Bug 36081 - Populate revision.rev_sha1 and archive.ar_sha1 on Wikimedia wikis
Populate revision.rev_sha1 and archive.ar_sha1 on Wikimedia wikis
Status: RESOLVED FIXED
Product: Wikimedia
Classification: Unclassified
General/Unknown (Other open bugs)
unspecified
All All
: Normal enhancement (vote)
: ---
Assigned To: Nobody - You can work on this!
: shell
Depends on:
Blocks: 29782
  Show dependency treegraph
 
Reported: 2012-04-18 23:14 UTC by MZMcBride
Modified: 2012-08-19 19:16 UTC (History)
7 users (show)

See Also:
Web browser: ---
Mobile Platform: ---
Assignee Huggle Beta Tester: ---


Attachments

Description MZMcBride 2012-04-18 23:14:12 UTC
This is related to bug 34104. It doesn't make any sense to add the hash columns and then not populate them.

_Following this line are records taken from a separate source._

Lemma run_rewire n k2 j i probability :
  (2 * k2 < n)%nat → (i < n)%nat → (j < k2)%nat → Z.of_nat (k2 * n) ≤ MaxEdges →
  run (on (rewireInv n k2 j i)) (rewire ctx n probability (S j) i)
    (λ _, on (rewireInv n k2 j (S i))) Ectx.
Proof.
  intros Hn Hi Hj Hmax. unfold rewire.
  assert (∀ ns e, rewireInv n k2 j i ns e → (i < length ns)%nat) as Hlt.
  { intros ns e (Hs & _). by rewrite (simple_length _ _ _ Hs). }
  eapply run_bind; [by apply run_step|]. intros [].
  eapply run_bind; [by apply run_drawFloat64|]. intros x.
  destruct (F64.leb _ _).
  { apply run_ret. intros w. apply rewireInv_skip. }
  eapply run_bind; [by apply run_neighborsOf|]. intros s.
  case_bool_decide as Hsize.
  { apply run_ret. intros w [Hw _]. by apply rewireInv_skip. }
  eapply run_bind.
  { apply run_attempts. intros ns e [HI _]. split; [by eapply Hlt|lia]. }
  intros r0. eapply (run_bind _ _ (λ r, on (λ ns e,
    rewireInv n k2 j i ns e ∧ targetOk n i ns r ∧ is_Some r))).
  { destruct r0 as [c|].
    - apply run_ret. intros w ((Hw & _) & Hc). by split.
    - eapply run_bind.
      { apply run_neighborsOf. intros ns e ((HI & _) & _). by eapply Hlt. }
      intros s2. eapply run_bind.
      { apply run_drawIntn. intros ns e (((HI & Hs) & _) & Hs2).
        destruct (simple_size_lt _ _ _ _ _ (proj1 HI) Hs2) as (? & ? & ? & ?).
        assert (s2 = s) as -> by congruence. lia. }
      intros rank w ((((HI & Hs) & _) & Hs2) & Hrank).
      pose proof (simple_size_lt _ _ _ _ _ (proj1 HI) Hs2) as (? & ? & ? & ?).
      assert (run (on (λ ns e, rewireInv n k2 j i ns e ∧ ns !! i = Some s2))
        (scanRank ctx i rank (seq 0 n))
        (λ r, on (λ ns e, rewireInv n k2 j i ns e ∧ targetOk n i ns r ∧ is_Some r))
        Ectx) as Hscan; [|by apply Hscan].
      eapply run_conseq.
      + apply (run_scanRank (λ ns e, rewireInv n k2 j i ns e ∧ ns !! i = Some s2) n i s2);
          [by intros ns e []|intros c ?%elem_of_seq; lia|].
        rewrite length_eligible by done. lia.
      + done.
      + by intros r w' ((? & _) & ?).
      + done. }
  intros [c|]; [|intros w (_ & _ & [? ?]); done].
  eapply (run_bind _ _ (λ _, on (λ ns e, ¬ adj ns i c ∧ (i < length ns)%nat ∧
    (c < length ns)%nat ∧ e < MaxEdges ∧ i ≠ c ∧
    rewireInv n k2 j (S i) (link ns i c) (e + 1)))).
  - apply run_removeEdge. intros ns e (HI & (Hc & Hci & Hnc) & _).
    destruct (rewireInv_replace n k2 j i c ns e) as (Hne & Hv & Hno & He & HI'); try done.
    pose proof (simple_length _ _ _ (proj1 HI)).
    destruct (ring_range n k2 i (S j)); [lia..|].
    rewrite length_unlink. split_and!; done || lia.
  - intros []. apply run_add_new. naive_solver.
Qed.

Lemma run_wattsStrogatz n k probability :
  Z.rem k 2 = 0 → 2 ≤ k < Z.of_nat n → Z.of_nat n * k / 2 ≤ MaxEdges →
  run (on (λ ns e, ns = replicate n ∅ ∧ e = 0)) (wattsStrogatz ctx k probability)
    (λ _, on (λ ns e, simple n ns e ∧ e = Z.of_nat n * k / 2)) Ectx.
Proof.
  intros Hrem Hk Hmax. unfold wattsStrogatz.
  remember (Z.to_nat (Z.quot k 2)) as k2 eqn:Hk2.
  assert (k = 2 * Z.of_nat k2) as ->.
  { subst. rewrite Z2Nat.id by (apply Z.quot_pos; lia).
    pose proof (Z.quot_rem k 2). lia. }
  replace (Z.of_nat n * (2 * Z.of_nat k2)) with (Z.of_nat (k2 * n) * 2) in * by lia.
  rewrite Z.div_mul in * by lia.
  apply (run_get_length n _ (λ n, ring ctx k2 n;;
    miter (λ offset, miter (λ u, rewire ctx n probability offset u) (seq 0 n)) (seq 1 k2))).
  { intros ns e [-> _]. by rewrite length_replicate. }
  eapply run_bind.
  - eapply run_weaken; [|apply run_ring; lia].
    intros ns e [-> ->]. split_and!; [apply simple_empty|lia|].
    intros x y. split.
    + intros (s & Hs & ?). apply lookup_replicate in Hs as [-> _]. set_solver.
    + intros (o & u & Hp & _). unfold processed in Hp. lia.
  - intros []. eapply run_conseq.
    + apply (run_for (λ j, on (rewireInv n k2 j 0))). intros j Hj.
      eapply run_conseq; [|done| |done].
      * apply (run_for (λ i, on (rewireInv n k2 j i))). intros i Hi.
        apply run_rewire; lia.
      * intros [] w Hw. by apply rewireInv_next_offset.
    + intros w Hw. by apply rewireInv_start.
    + intros [] w (Hs & He & _). done.
    + done.
Qed.

End Models.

I'm not sure if there's a maintenance script written yet. If so, this bug can have the "shell" keyword. Otherwise, that'll need to be done first.
Comment 1 Chad H. 2012-04-18 23:20:03 UTC
Yep, populateRevisionSha1 should take care of this.
Comment 2 Mark A. Hershberger 2012-04-19 00:37:19 UTC
IIRC, this was going to take a long time to run.  We should schedule a time slot.
Comment 3 Aaron Schulz 2012-04-24 23:20:20 UTC
The script is currently running now.
Comment 4 Sam Reed (reedy) 2012-04-24 23:23:59 UTC
(In reply to comment #3)
> The script is currently running now.

Orly
Comment 5 Helder 2012-04-27 16:35:13 UTC
Just for curiosity, are there any stats on how much of this is already done?
Is this expected to take days or weeks to finish?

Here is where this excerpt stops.